● **Task**
I need the lines below from the one with "else None) (meta_OwnerReferences" down to the one with "recorded against it, and" reproduced exactly, both ends included, and nothing else.

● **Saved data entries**
++++++++++

(** A managed object carries the label of the run; of any run if [uid] is empty. *)
Lemma judgeLabelled_managed {k} message (o : Object k) :
  judgeLabelled message o = Manage → suspensionUIDMatches (obj_Labels o) uid = true.
Proof. unfold judgeLabelled. by destruct (suspensionUIDMatches _ _). Qed.

Lemma suspensionRBACStep_matches labels name step valid :
  suspensionRBACStep labels name uid = (step, true, valid) → suspensionUIDMatches labels uid = true.
Proof. unfold suspensionRBACStep. by destruct (suspensionUIDMatches _ _). Qed.

Lemma judgeAccount_managed look o :
  judgeAccount look o = Manage → suspensionUIDMatches (obj_Labels o) uid = true.
Proof.
  unfold judgeAccount, suspensionServiceAccountStep. by destruct (suspensionUIDMatches _ _).
Qed.

Lemma judgeNamespaced_managed {k} look ns what (o : Object k) :
  judgeNamespaced look ns what o = Manage → suspensionUIDMatches (obj_Labels o) uid = true.
Proof.
  unfold judgeNamespaced. destruct (suspensionRBACStep _ _ _) as [[step []] valid] eqn:Hs; [|done].
  intros _. by eapply suspensionRBACStep_matches.
Qed.

Lemma judgeClusterRole_managed look o :
  judgeClusterRole look o = Manage → suspensionUIDMatches (obj_Labels o) uid = true.
Proof.
  unfold judgeClusterRole. destruct (_ && _); [done|].
  destruct (suspensionRBACStep _ _ _) as [[step []] valid] eqn:Hs; [|done].
  intros _. by eapply suspensionRBACStep_matches.
Qed.

Lemma judgeClusterRoleBinding_managed look o :
  judgeClusterRoleBinding look o = Manage → suspensionUIDMatches (obj_Labels o) uid = true.
Proof. unfold judgeClusterRoleBinding. by destruct (suspensionUIDMatches _ _). Qed.

Lemma judgeSecret_managed look o :
  judgeSecret look o = Manage → suspensionUIDMatches (obj_Labels o) uid = true.
Proof. unfold judgeSecret. by destruct (suspensionUIDMatches _ _). Qed.

(** The second look never overlooks what the first one would delete: the verdict
    is the same but for its wording. *)
Definition sameVerdict (v v' : Verdict) : Prop :=
  match v, v' with
  | Ignore, Ignore | Manage, Manage | Refuse _ _, Refuse _ _ => True
  | _, _ => False
  end.
End Verdicts.

(** ** The work of a pass

    Claims are known by their position; sandboxes by their key.  A claim lists the
    keys of its sandboxes, and a sandbox may point back to its claim. *)
Record ClaimWork := MkClaimWork {
  cw_Object : Object KSandboxClaim;
  cw_UID : string;
  cw_RunUID : string;
  cw_Step : string;
  cw_Blocked : bool;
  cw_Sandboxes : list NamespacedName;
}.

Record SandboxWork := MkSandboxWork {
  sw_Object : Object KSandbox;
  sw_RunUID : string;
  sw_Step : string;
  sw_Claim : option nat;
  sw_Blocked : bool;
  sw_IdentitySaved : bool;
  sw_PodSafe : bool;
  sw_PodCompleted : bool;
}.

Record Inventory := MkInventory {
  inv_Claims : list ClaimWork;
  inv_ClaimByUID : gmap string nat;
  inv_ClaimUIDs : list string;     (* of every claim, managed or not *)
  inv_SandboxByName : gmap string (Object KSandbox);
  inv_Sandboxes : list (NamespacedName * SandboxWork);
  inv_Report : Report;
}.

Definition withClaims (i : Inventory) (claims : list ClaimWork) : Inventory :=
  MkInventory claims (inv_ClaimByUID i) (inv_ClaimUIDs i) (inv_SandboxByName i) (inv_Sandboxes i)
    (inv_Report i).
Definition withSandboxes (i : Inventory) (works : list (NamespacedName * SandboxWork)) : Inventory :=
  MkInventory (inv_Claims i) (inv_ClaimByUID i) (inv_ClaimUIDs i) (inv_SandboxByName i) works
    (inv_Report i).
Definition withReport (i : Inventory) (r : Report) : Inventory :=
  MkInventory (inv_Claims i) (inv_ClaimByUID i) (inv_ClaimUIDs i) (inv_SandboxByName i)
    (inv_Sandboxes i) r.

Definition unverified (i : Inventory) (message : string) (err : error) : Inventory :=
  withReport i (recordSuspensionUnverified (inv_Report i) message err).

(** Fields of the work, set. *)
Definition blockedClaim (c : ClaimWork) : ClaimWork :=
  MkClaimWork (cw_Object c) (cw_UID c) (cw_RunUID c) (cw_Step c) true (cw_Sandboxes c).
Definition blockedSandbox (w : SandboxWork) : SandboxWork :=
  MkSandboxWork (sw_Object w) (sw_RunUID w) (sw_Step w) (sw_Claim w) true (sw_IdentitySaved w)
    (sw_PodSafe w) (sw_PodCompleted w).
Definition claimedBy (w : SandboxWork) (claim : nat) : SandboxWork :=
  MkSandboxWork (sw_Object w) (sw_RunUID w) (sw_Step w) (Some claim) (sw_Blocked w)
    (sw_IdentitySaved w) (sw_PodSafe w) (sw_PodCompleted w).
Definition newSandboxWork (o : Object KSandbox) (runUID step : string) (claim : option nat)
    : SandboxWork := MkSandboxWork o runUID step claim false false false false.

(** [sandboxWorkByKey[key]]. *)
Fixpoint workAt (works : list (NamespacedName * SandboxWork)) (key : NamespacedName)
    : option SandboxWork :=
  match works with
  | [] => None
  | (k, w) :: works' => if decide (k = key) then Some w else workAt works' key
  end.

(** [sandboxWorkByKey[key] = work], or an update through the pointer stored there. *)
Fixpoint setWork (works : list (NamespacedName * SandboxWork)) (key : NamespacedName)
    (w : SandboxWork) : list (NamespacedName * SandboxWork) :=
  match works with
  | [] => [(key, w)]
  | (k, w0) :: works' => if decide (k = key) then (k, w) :: works'
                         else (k, w0) :: setWork works' key w
  end.

Definition putWork (i : Inventory) (key : NamespacedName) (w : SandboxWork) : Inventory :=
  withSandboxes i (setWork (inv_Sandboxes i) key w).

(** [claim.blocked = true]. *)
Definition blockClaim (i : Inventory) (claim : nat) : Inventory :=
  withClaims i (alter blockedClaim claim (inv_Claims i)).
Definition blockClaimOf (i : Inventory) (claim : option nat) : Inventory :=
  match claim with Some c => blockClaim i c | None => i end.

(** [if work != nil { work.blocked = true; if work.claim != nil { ... } }]. *)
Definition blockWork (i : Inventory) (key : NamespacedName) : Inventory :=
  match workAt (inv_Sandboxes i) key with
  | Some w => blockClaimOf (putWork i key (blockedSandbox w)) (sw_Claim w)
  | None => i
  end.

(** [work.claim = ownerClaim], and the sandbox is added to those of the claim. *)
Definition attach (i : Inventory) (key : NamespacedName) (claim : nat) : Inventory :=
  match workAt (inv_Sandboxes i) key with
  | None => i
  | Some w =>
      let i' := putWork i key (claimedBy w claim) in
      withClaims i' (alter (λ c,
        if decide (key ∈ cw_Sandboxes c) then c
        else MkClaimWork (cw_Object c) (cw_UID c) (cw_RunUID c) (cw_Step c) (cw_Blocked c)
               (cw_Sandboxes c ++ [key])) claim (inv_Claims i'))
  end.

Section Classify.
Context `{K : ApiMachinery} `{SUL : SuspensionLibs}.
Context (uid : string).

(** ** Claims *)
Definition classifyClaim (i : Inventory) (claim : Object KSandboxClaim) : Inventory :=
  let cuid := obj_UID claim in
  let i := if String.eqb cuid "" then i else
    MkInventory (inv_Claims i) (inv_ClaimByUID i) (cuid :: inv_ClaimUIDs i) (inv_SandboxByName i)
      (inv_Sandboxes i) (inv_Report i) in
  let labels := obj_Labels claim in
  let step := mapGet labels LabelStep in
  if negb (suspensionUIDMatches labels uid) then i
  else if negb (suspensionStepAllowed step) then
    unverified i ("managed SandboxClaim has no valid step label: " +:+
                  suspensionObjectDescription claim) (invalidStep step)
  else if String.eqb cuid "" then
    unverified i ("managed SandboxClaim has no UID: " +:+ suspensionObjectDescription claim)
      (errorString "refuse to remove claim without UID")
  else
    MkInventory
      (inv_Claims i ++ [MkClaimWork claim cuid (mapGet labels LabelRun) step false []])
      (<[cuid := length (inv_Claims i)]> (inv_ClaimByUID i)) (inv_ClaimUIDs i)
      (inv_SandboxByName i) (inv_Sandboxes i) (inv_Report i).

(** ** Sandboxes *)

(** [claimWorkByUID[uid]] with its position. *)
Definition claimAt (i : Inventory) (cuid : string) : option (nat * ClaimWork) :=
  inv_ClaimByUID i !! cuid ≫= λ n, (λ c, (n, c)) <$> inv_Claims i !! n.

(** The managed claim that controls the sandbox. *)
Definition ownerClaimOf (i : Inventory) (sandbox : Object KSandbox) : option (nat * ClaimWork) :=
  head (omap (λ ref,
    if isController ref && String.eqb (owner_Kind ref) claimKind && ownerInGroup ref claimGroup
    then claimAt i (owner_UID ref) ≫= λ nc,
           if String.eqb (owner_Name ref) (obj_Name (cw_Object (snd nc))) then Some nc else None
    else None) (meta_OwnerReferences (obj_Meta sandbox))).

(** The identity of a sandbox without a managed claim: the inventory with what is
    recorded against it, and its run and step if it is to be cleaned up. *)
Definition ownIdentity (claimListErr : option error) (i : Inventory) (sandbox : Object KSandbox)
    : Inventory * option (string * string) :=
  let labels := obj_Labels sandbox in
  let step := mapGet labels LabelStep in
  let described := suspensionObjectDescription sandbox in
  let identity := (i, Some (mapGet labels LabelRun, step)) in
  if negb (suspensionUIDMatches labels uid) then (i, None)
  else if negb (suspensionStepAllowed step) then
    (unverified i ("managed Sandbox has no valid step label: " +:+ described) (invalidStep step), None)
  else
    match suspensionControllerOwnerReference (obj_Meta sandbox) claimGroup claimKind with
    | Some ref =>
        match claimListErr with
        | Some err =>
            (unverified i ("cannot validate SandboxClaim creation source for " +:+ described) err, None)
        | None =>
            if decide (owner_UID ref ∈ inv_ClaimUIDs i) then
              (unverified i ("managed Sandbox is still controlled by a claim without matching run/step identity: "
                             +:+ described)
                 (errorString ("claim UID " +:+ owner_UID ref +:+
                               " is not a validated run-owned SandboxClaim")), None)
            else identity
        end
    | None =>
        if suspensionHasAnyControllerOwner (obj_Meta sandbox)
           || suspensionHasOwnerKind (obj_Meta sandbox) claimKind then
          (unverified i ("managed Sandbox has an unvalidated creation owner: " +:+ described)
             (errorString "Sandbox controller owner is not a validated SandboxClaim"), None)
        else identity
    end.

(** The identity a sandbox takes from the claim that controls it. *)
Definition claimIdentity (i : Inventory) (n : nat) (c : ClaimWork) (sandbox : Object KSandbox)
    : Inventory * option (string * string) :=
  let labels := obj_Labels sandbox in
  let described := suspensionObjectDescription sandbox in
  if labelConflicts labels LabelRun (cw_RunUID c) then
    (unverified (blockClaim i n)
       ("Sandbox run label conflicts with its validated claim owner: " +:+ described)
       (errorString ("Sandbox belongs to run UID " +:+ Quote (mapGet labels LabelRun) +:+
                     ", claim belongs to " +:+ Quote (cw_RunUID c))), None)
  else if labelConflicts labels LabelStep (cw_Step c) then
    (unverified (blockClaim i n)
       ("Sandbox step label conflicts with its validated claim owner: " +:+ described)
       (errorString ("Sandbox step " +:+ Quote (mapGet labels LabelStep) +:+
                     " conflicts with claim step " +:+ Quote (cw_Step c))), None)
  else (i, Some (cw_RunUID c, cw_Step c)).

++++++++++

● **Your solution**
    else None) (meta_OwnerReferences (obj_Meta sandbox))).

(** The identity of a sandbox without a managed claim: the inventory with what is
    recorded against it, and its run and step if it is to be cleaned up. *)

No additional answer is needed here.